RECORDS SUPPLIED:
#####
Lemma w_message_push_ok b Q G i q m mp :
  queues_ok (b_items b) (b_workers b) Q G -> Q !! i = Some q -> m ∉ q -> b_messages b !! m = Some mp ->
  (i < length (m_not_done mp))%nat -> is_Some (b_items b !! MsgNode m (Z.of_nat i)) ->
  exists its ws,
    w_message_push b (Z.of_nat i) m = Ok (with_queues b m (mp <| m_not_done := <[i := 1]> (m_not_done mp) |>) its ws) /\
    queues_ok its ws (<[i := q ++ [m]]> Q) G /\ (forall l, is_Some (its !! l) <-> is_Some (b_items b !! l)) /\
    same_subs (b_workers b) ws.
Proof.
  intros Hok HQ Hm Hmp Hi [it Hit]. destruct (lookup_lt_is_Some_2 G i) as [g HG].
  { rewrite <- (qo_len _ _ _ _ Hok). by eapply lookup_lt_Some. }
  destruct (qo_worker _ _ _ _ Hok i q g HQ HG) as (wp & Hwp & Hix & _).
  destruct (queues_push_msg _ _ _ _ i q g wp m it Hok HQ HG Hwp Hm Hit) as (its & q' & E & Hok' & Hdom).
  exists its, (<[i := wp <| w_msg_q := q' |>]> (b_workers b)). split; [|split; [done|split; [done|by eapply same_subs_insert]]].
  unfold w_message_push. rewrite (get_worker_at b i wp) by done. cbn [mbind outcome_bind]. rewrite Hix.
  rewrite (set_not_done_ok _ _ mp) by done. cbn [mbind outcome_bind].
  change (b_items (put_message b m _)) with (b_items b).
  unfold set_item_p. rewrite (item_get_ok _ _ it) by done. cbn [mbind outcome_bind mret outcome_ret].
  rewrite E. cbn [mbind outcome_bind mret outcome_ret]. by rewrite put_worker_at.
Qed.

Lemma push_loop_ok n : forall b Q G i m mp,
  queues_ok (b_items b) (b_workers b) Q G -> (i + n = length Q)%nat ->
  (forall j q, (i <= j)%nat -> Q !! j = Some q -> m ∉ q) -> b_messages b !! m = Some mp ->
  (length Q <= length (m_not_done mp))%nat ->
  (forall j, (j < length Q)%nat -> is_Some (b_items b !! MsgNode m (Z.of_nat j))) ->
  exists its ws nd Q',
    push_loop n b (Z.of_nat i) m = Ok (with_queues b m (mp <| m_not_done := nd |>) its ws) /\
    queues_ok its ws Q' G /\ (forall l, is_Some (its !! l) <-> is_Some (b_items b !! l)) /\
    same_subs (b_workers b) ws /\ length nd = length (m_not_done mp) /\
    (forall j, Q' !! j = if decide (i <= j)%nat then (fun q => q ++ [m]) <$> Q !! j else Q !! j) /\
    (forall j, (j < length Q)%nat -> nd !! j = if decide (i <= j)%nat then Some 1 else m_not_done mp !! j).
Proof.
  induction n as [|n IH]; intros b Q G i m mp Hok Hin Hm Hmp Hnd Hit; cbn [push_loop].
  - exists (b_items b), (b_workers b), (m_not_done mp), Q.
    assert (with_queues b m (mp <| m_not_done := m_not_done mp |>) (b_items b) (b_workers b) = b) as ->.
    { unfold with_queues, put_message. destruct b, mp. unfold upd. cbn in *. by rewrite insert_id. }
    split_and!; try done; intros j; destruct (decide (i <= j)%nat); try done; [|lia].
    by rewrite lookup_ge_None_2 by lia.
  - destruct (lookup_lt_is_Some_2 Q i) as [q HQ]; [lia|].
    destruct (w_message_push_ok b Q G i q m mp) as (its & ws & -> & Hok1 & Hdom1 & Hs1); [done|done|by apply (Hm i)|done|lia|apply Hit; lia|].
    cbn [mbind outcome_bind]. replace (Z.of_nat i + 1) with (Z.of_nat (S i)) by lia.
    set (mp1 := mp <| m_not_done := <[i := 1]> (m_not_done mp) |>). set (b1 := with_queues b m mp1 its ws).
    destruct (IH b1 (<[i := q ++ [m]]> Q) G (S i) m mp1) as (its' & ws' & nd & Q' & -> & Hok' & Hdom' & Hs' & Hl' & HQ' & Hnd').
    + done.
    + rewrite length_insert. lia.
    + intros j qj Hj Hqj. rewrite list_lookup_insert_ne in Hqj by lia. apply (Hm j); [lia|done].
    + cbn. by rewrite lookup_insert_eq.
    + rewrite length_insert. cbn. by rewrite length_insert.
    + rewrite length_insert. intros j Hj. apply Hdom1. by apply Hit.
    + exists its', ws', nd, Q'. split_and!.
      * unfold b1, with_queues, put_message, mp1. destruct b, mp. unfold upd. cbn. by rewrite insert_insert_eq.
      * done.
      * intros l. by rewrite Hdom', <- Hdom1.
      * unfold same_subs in *. by rewrite Hs', <- Hs1.
      * rewrite Hl'. cbn. by rewrite length_insert.
      * intros j. rewrite HQ'. destruct (decide (i = j)) as [<-|Hne].
        -- rewrite decide_False, decide_True, list_lookup_insert_eq, HQ by (lia || by eapply lookup_lt_Some). done.
        -- rewrite list_lookup_insert_ne by done. destruct (decide (S i <= j)%nat), (decide (i <= j)%nat); try done; lia.
      * rewrite length_insert in Hnd'. intros j Hj. rewrite Hnd' by done. cbn. destruct (decide (i = j)) as [<-|Hne].
        -- rewrite decide_False, decide_True, list_lookup_insert_eq by lia. done.
        -- rewrite list_lookup_insert_ne by done. destruct (decide (S i <= j)%nat), (decide (i <= j)%nat); try done; lia.
Qed.

Lemma elem_of_snoc (q : list Z) m m' : m' <> m -> m' ∈ q ++ [m] <-> m' ∈ q.
Proof. intros Hne. rewrite elem_of_app, list_elem_of_singleton. naive_solver. Qed.

(** Two lists of queues have the message [m] in the same places. *)
Definition agree_on (m : Z) (Q Q' : list (list Z)) : Prop :=
  length Q' = length Q /\ forall i q q', Q !! i = Some q -> Q' !! i = Some q' -> m ∈ q' <-> m ∈ q.

Lemma agree_refl m Q : agree_on m Q Q.
Proof. split; [done|]. intros i q q' Hq Hq'. by simplify_eq. Qed.

Lemma agree_insert m Q i q q' : Q !! i = Some q -> (m ∈ q' <-> m ∈ q) -> agree_on m Q (<[i := q']> Q).
Proof.
  intros Hi Hq. split; [by rewrite length_insert|]. intros j qj qj' Hj Hj'.
  apply elem_of_insert_lookup in Hj' as [[-> ->]|[_ Hj']]; by simplify_eq.
Qed.

Lemma agree_fmap m Q f : (forall q, m ∈ f q <-> m ∈ q) -> agree_on m Q (f <$> Q).
Proof.
  intros Hf. split; [by rewrite length_fmap|]. intros i q q' Hq Hq'. rewrite list_lookup_fmap, Hq in Hq'.
  cbn in Hq'. injection Hq' as <-. apply Hf.
Qed.

Lemma agree_back m Q Q' i q' : agree_on m Q Q' -> Q' !! i = Some q' -> exists q, Q !! i = Some q /\ (m ∈ q' <-> m ∈ q).
Proof.
  intros [Hl Ha] Hi. destruct (lookup_lt_is_Some_2 Q i) as [q Hq]; [rewrite <- Hl; by eapply lookup_lt_Some|].
  exists q. split; [done|]. by apply (Ha i).
Qed.

Lemma msg_ok_frame b b' Q Q' G G' m mp :
  msg_ok b Q G m mp -> same_clients (b_clients b) (b_clients b') ->
  (forall l, l ∈ message_items m -> is_Some (b_items b !! l) -> is_Some (b_items b' !! l)) ->
  agree_on m Q Q' -> agree_on m G G' -> msg_ok b' Q' G' m mp.
Proof.
  intros [H1 H2 H3 Hf (cp & Hc & Ho & Hor) Hg Hi] Hcl Hit HQ HG. split; [done|done|done| | | |].
  - intros i q' Hq'. destruct (agree_back _ _ _ _ _ HQ Hq') as (q & Hq & E). destruct (Hf i q Hq) as (v & Hv & Ev). exists v. by rewrite E.
  - destruct (same_clients_lookup _ _ _ _ Hcl Hc) as (cp' & Hc' & He). apply (f_equal c_worker) in He. cbn in He.
    exists cp'. split; [done|]. rewrite He. split.
    + intros i g' Hg' Hin. destruct (agree_back _ _ _ _ _ HG Hg') as (g & Hgg & E). apply E in Hin. by eapply Ho.
    + intros i q' g' Hq' Hg' Hw. destruct (agree_back _ _ _ _ _ HQ Hq') as (q & Hq & ->).
      destruct (agree_back _ _ _ _ _ HG Hg') as (g & Hgg & ->). by eapply Hor.
  - intros i q' g' Hq' Hg'. destruct (agree_back _ _ _ _ _ HQ Hq') as (q & Hq & ->).
    destruct (agree_back _ _ _ _ _ HG Hg') as (g & Hgg & ->). by eapply Hg.
  - intros l Hl. by apply Hit, Hi.
Qed.

Lemma subscribed_frame b b' o M :
  b_nodes b' = b_nodes b -> same_clients (b_clients b) (b_clients b') -> subscribed b o M -> subscribed b' o M.
Proof.
  intros Hn Hc [Hr Hl Hs]. split; rewrite ?Hn; [done| |done]. intros s k Hk. eapply sub_target_same; [done|by eapply Hl].
Qed.

Lemma subs_frame b b' (Q Q' : list (list Z)) :
  (forall i wp, b_workers b !! i = Some wp -> (i < length Q)%nat -> exists M, subscribed b (w_subs wp) M) ->
  same_subs (b_workers b) (b_workers b') -> length Q' = length Q -> b_nodes b' = b_nodes b ->
  same_clients (b_clients b) (b_clients b') ->
  forall i wp, b_workers b' !! i = Some wp -> (i < length Q')%nat -> exists M, subscribed b' (w_subs wp) M.
Proof.
  intros Hs Hss Hl Hn Hc i wp' Hi Hlt. destruct (same_subs_lookup _ _ _ _ Hss Hi) as (wp & Hwp & <-).
  destruct (Hs i wp Hwp) as [M HM]; [lia|]. exists M. by eapply subscribed_frame.
Qed.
#####
Examine the listing above and state the number of lines that contain the word "Lemma", with no further remarks.

10